Allergische Reaktionen
Bei einer allergischen Reaktion auf Gluten kann es sich um eine Typ-I- oder um eine Typ-IV-Überempfindlichkeit handeln, die bei empfänglichen Individuen dementsprechend entweder unmittelbar nach einer Glutenexposition oder verzögert auftritt. Wenn Immunglobulin E (IgE) beteiligt ist, triggert die Kreuzvernetzung (Crosslinking) zwischen IgE und Gluten zelluläre Kaskaden in Mastzellen und basophilen Granulozyten, die zu Degranulation führen und damit zur Freisetzung von Zytokinen und Entzündungsmediatoren wie Histamin. Diese Verbindungen induzieren dann klinische Symptome, deren Art und Ausprägung in erster Linie davon abhängen, in welcher Region des Körpers die Reaktion stattfindet, wie z. B. Erbrechen, Diarrhoe, Pruritus, Atopie, Asthma und Rhinitis. Gluten-assoziierte Erkrankungen mit Beteiligung allergischer Reaktionen werden kollektiv als Weizenallergie bezeichnet, und gehören zu den weltweit häufigsten Nahrungsmittelallergien 3.
Autoimmunreaktionen
Das klassische Beispiel für die Kategorie der Autoimmunreaktionen ist die Zöliakie. Wenn ein empfängliches Individuum weizenhaltige Produkte aufnimmt, führt Gliadin im Gastrointestinaltrakt (GI-Trakt) zu einer Störung der Integrität der Tight Junctions der Enterozyten und verändert die intestinale Permeabilität 4. Gliadin stimuliert systemische Immunantworten und hat die Bildung von Anti-Gliadin-Antikörpern zur Folge. Neben der Erhöhung der intestinalen Permeabilität trägt die Glutenassimilation auch zur Entwicklung von Autoimmunreaktionen gegen Gewebstransglutaminase (tissue transglutaminase; tTG) bei 5. Gewebstransglutaminase ist ein multifunktionelles, im menschlichen Körper ubiquitäres Enzym, das verantwortlich ist für die Desaminierung und Transaminierung von Glutamin im GI-Trakt. Aufgrund des hohen Glutamingehalts von Gliadin bildet tTG enge Kreuzvernetzungen mit Gliadin, welches dann neue antigene Epitope generiert, die wiederum zur Entwicklung von Autoantikörpern gegen tTG führen. Neben dem direkten Effekt von Gluten trägt bei Zöliakie-Patienten auch eine genetische Prädisposition zur Vulnerabilität bei. Die meisten Zöliakie-Patienten tragen spezifische Varianten von humanen Leukozyten-Antigen-Genen (HLA-Gene), die über eine gesteigerte Lymphozytenaktivierung für eine Verstärkung der Immunreaktion sorgen 3. Diese Multisystem-Beteiligung und die Autoantikörper machen die Autoimmunreaktion auf Gluten so einzigartig. Insgesamt leiden Zöliakie-Patienten unter Malabsorption und anderen GI-Symptomen, deren Ursachen die geschädigten Enterozyten und die sich in Folge einer Glutenexposition entwickelnde Zottenatrophie sind (Abbildung 1).

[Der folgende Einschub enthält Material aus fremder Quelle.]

(** Which pods a deployment's answer consists of. *)
Lemma elem_deployment_pods p uid x :
  x ∈ PodsControlledBy p "Deployment" uid <->
  exists k u rs ku, c_contents (podsIndexer p) !! k = Some x /\ ip_controller x = Some u /\
    rs_uid rs = u /\ c_contents (rsIndexer p) !! ku = Some rs /\ rs_controller rs = Some uid.
Proof.
  assert (forall rs, uid ∈ rs_index rs <-> rs_controller rs = Some uid) as Hidx.
  { intros rs. unfold rs_index. destruct (rs_controller rs); cbn; [rewrite list_elem_of_singleton|rewrite elem_of_nil]; naive_solver. }
  unfold PodsControlledBy. change (String.eqb "Deployment" "Deployment") with true. cbn [orb].
  rewrite elem_fold_append, elem_of_nil. setoid_rewrite list_elem_of_fmap.
  setoid_rewrite c_ByIndex_spec. setoid_rewrite Hidx. naive_solver.
Qed.


(** A deletion the informer missed arrives as a tombstone, which the handlers
    take for an object without UID: the replica set is kept forever. *)
Lemma tombstone_leaks w p key :
  reachable w p ->
  c_contents (rsIndexer (rs_DeleteFunc p (DeletedFinalStateUnknown key))) = c_contents (rsIndexer p).
Proof. intros Hi%reachable_inv. by destruct (tombstone_ignored w p key Hi) as (_ & _ & ?). Qed.
End Indexer.

(** ** Witness: a deployment whose old replica set is deleted before its pod *)

#[local, refine] Instance map_indexer : CacheIndexer := {|
  cstore := gmap string;
  c_contents A s := s;
  c_new A := ∅;
  c_Add A key s a := <[key a := a]> s;
  c_Delete A key s a := delete (key a) s;
  c_GetByKey A s k := s !! k;
  c_ByIndex A idx s v := filter (fun a => v ∈ idx a) (map_to_list s).*2;
  c_new_spec := _; c_Add_spec := _; c_Delete_spec := _; c_GetByKey_spec := _; c_ByIndex_spec := _;
|}.
Proof.
  - done.
  - done.
  - done.
  - done.
  - intros A idx s v a. rewrite list_elem_of_filter, list_elem_of_fmap. split.
    + intros (Hv & [k x] & -> & Hin%elem_of_map_to_list). eauto.
    + intros (k & Hk & Hv). split; [done|]. exists (k, a). split; [done|]. by apply elem_of_map_to_list.
Defined.

(** The replica set "rs1" is deleted before its pod; "late" is a pod of it that
    is seen only after the replica set was forgotten. *)
Definition ex_rs_events : list event :=
  [RSSet (mkRSet "rs1" (Some "dep")); PodSet (mkIPod "ns/a" (ready_pod "a") (Some "rs1"));
   RSSet (mkRSet "rs2" (Some "dep")); RSGone "rs1" false; PodSet (mkIPod "ns/b" (ready_pod "b") (Some "rs2"))].

Definition ex_late_events : list event :=
  ex_rs_events ++ [PodGone "ns/a" false; PodNotified; PodSet (mkIPod "ns/late" (ready_pod "late") (Some "rs1"))].

Definition ex_step (wp : world * ControlledPodsIndexer) (e : event) : world * ControlledPodsIndexer :=
  (world_step wp.1 e, indexer_step wp.1 wp.2 e).

Definition ex_run (events : list event) : world * ControlledPodsIndexer :=
  fold_left ex_step events (world0, NewControlledPodsIndexer).

Definition ex_indexer : world * ControlledPodsIndexer := ex_run ex_rs_events.

Lemma ex_reachable : reachable ex_indexer.1 ex_indexer.2.
Proof.
  unfold ex_indexer, ex_run, ex_rs_events, ex_step. cbn [fold_left fst snd].
  repeat (apply reach_step); [apply reach_init|..].
  - split; [by apply not_elem_of_empty|done].
  - done.
  - split; [by apply not_elem_of_empty|done].
  - split; [by eexists|by apply not_elem_of_empty].
  - done.
Defined.


Example ex_indexer_pods :
  length (PodsControlledBy ex_indexer.2 "Deployment" "dep") = 2%nat /\
  PodsControlledBy (ex_run (ex_rs_events ++ [PodGone "ns/a" false; PodNotified])).2 "Deployment" "dep" =
    [mkIPod "ns/b" (ready_pod "b") (Some "rs2")].
Proof. by vm_compute. Qed.

(** A pod that arrives after its replica set was forgotten is stored, and not
    found as a pod of the deployment. *)
Example late_pod_not_found :
  is_Some (w_pods (ex_run ex_late_events).1 !! "ns/late") /\
  PodsControlledBy (ex_run ex_late_events).2 "Deployment" "dep" = [mkIPod "ns/b" (ready_pod "b") (Some "rs2")].
Proof. split; [by eexists; vm_compute|by vm_compute]. Qed.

Anti-tTG-Antikörper sollen darüber hinaus auch zur Entwicklung der Dermatitis herpetiformis (Abbildung 2) und der Gluten-Ataxie beitragen, den anderen beiden Formen Gluten-assoziierter Autoimmunreaktionen 6. Zu bemerken ist, dass sich die Symptome dieser Krankheitsprozesse zwar überlagern können, das dominante klinische Symptom aber vom primär betroffenen Organ oder Gewebe geprägt wird. So zeigen zum Beispiel Patienten mit Gluten-Ataxie aufgrund der Beteiligung von Purkinje-Zellen im Kleinhirn in der Regel Bewegungsstörungen wie Ataxie, Tremor und Myoklonie 6. Die Bestimmung von Anti-tTG- und Anti-Gliadin-Antikörpern im Serum ist daher ein wertvolles Hilfsmittel zur Unterstützung der Diagnose in Verdachtsfällen einer Autoimmunreaktion gegen Gluten.